**Problem details**
Somewhere below is a line with "(fun p : Z *" and, later, a line with "Lemma time_entries_delete m"; repeat those two lines and all the lines between them, exactly as they are.

Data records: Begin

(* ===== verification/EngineIndexes.v ===== *)
(** * The secondary indexes against the live records

    What each secondary index must hold when the live records are [m], and that
    the index work of an insert, an update, a delete and a relate keeps it so
    when its allocations succeed. *)

From S2P Require Import Prelude Endian SortedArray HashIndex Record RecordCodec RecordRoundtrip StrTable ProbeTable Intern TimeIndex TagIndex UsageIndex EdgeIndex FactIndex Aead AeadCorrect Log LogCorrect Tenant CkptCrypt Store StoreCorrect Compaction CompactionCorrect StoreView Lexical LexicalCorrect Engine Rebuild.

(** An index of type [I] agrees with the live records. *)
Class Describes (I : Type) := describes : I -> gmap Z MemoryRecord -> Prop.

Local Notation "ix ⊩ m" := (describes ix m) (at level 70).

(** ** Creation times *)

Definition time_entries (m : gmap Z MemoryRecord) : list TimeEntry :=
  (fun p : Z * MemoryRecord => mkTimeEntry (mr_created p.2) p.1) <$> map_to_list m.

#[export] Instance time_describes : Describes TimeIndex := fun t m => ti_wf t /\ ti_e t ≡ₚ time_entries m.

Lemma time_entries_insert m id r :
  m !! id = None -> time_entries (<[id := r]> m) ≡ₚ mkTimeEntry (mr_created r) id :: time_entries m.
Proof. intros Hid. unfold time_entries. by rewrite map_to_list_insert. Qed.

Lemma time_entries_delete m id r :
  m !! id = Some r -> time_entries m ≡ₚ mkTimeEntry (mr_created r) id :: time_entries (delete id m).
Proof. intros Hid. unfold time_entries. rewrite <- (map_to_list_delete m id r) by done. done. Qed.

Lemma time_insert (t : TimeIndex) m r :
  t ⊩ m -> m !! mr_id r = None -> default t (time_index_add true t (mr_created r) (mr_id r)) ⊩ <[mr_id r := r]> m.
Proof.
  intros [W Hp] Hid. destruct (time_index_add_spec t (mr_created r) (mr_id r) W) as (t' & -> & W' & Hp').
  split; [done|]. cbn. by rewrite Hp', time_entries_insert, Hp.
Qed.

Data records: End

**Result of the exercise**
  (fun p : Z * MemoryRecord => mkTimeEntry (mr_created p.2) p.1) <$> map_to_list m.

#[export] Instance time_describes : Describes TimeIndex := fun t m => ti_wf t /\ ti_e t ≡ₚ time_entries m.

Lemma time_entries_insert m id r :
  m !! id = None -> time_entries (<[id := r]> m) ≡ₚ mkTimeEntry (mr_created r) id :: time_entries m.
Proof. intros Hid. unfold time_entries. by rewrite map_to_list_insert. Qed.

Lemma time_entries_delete m id r :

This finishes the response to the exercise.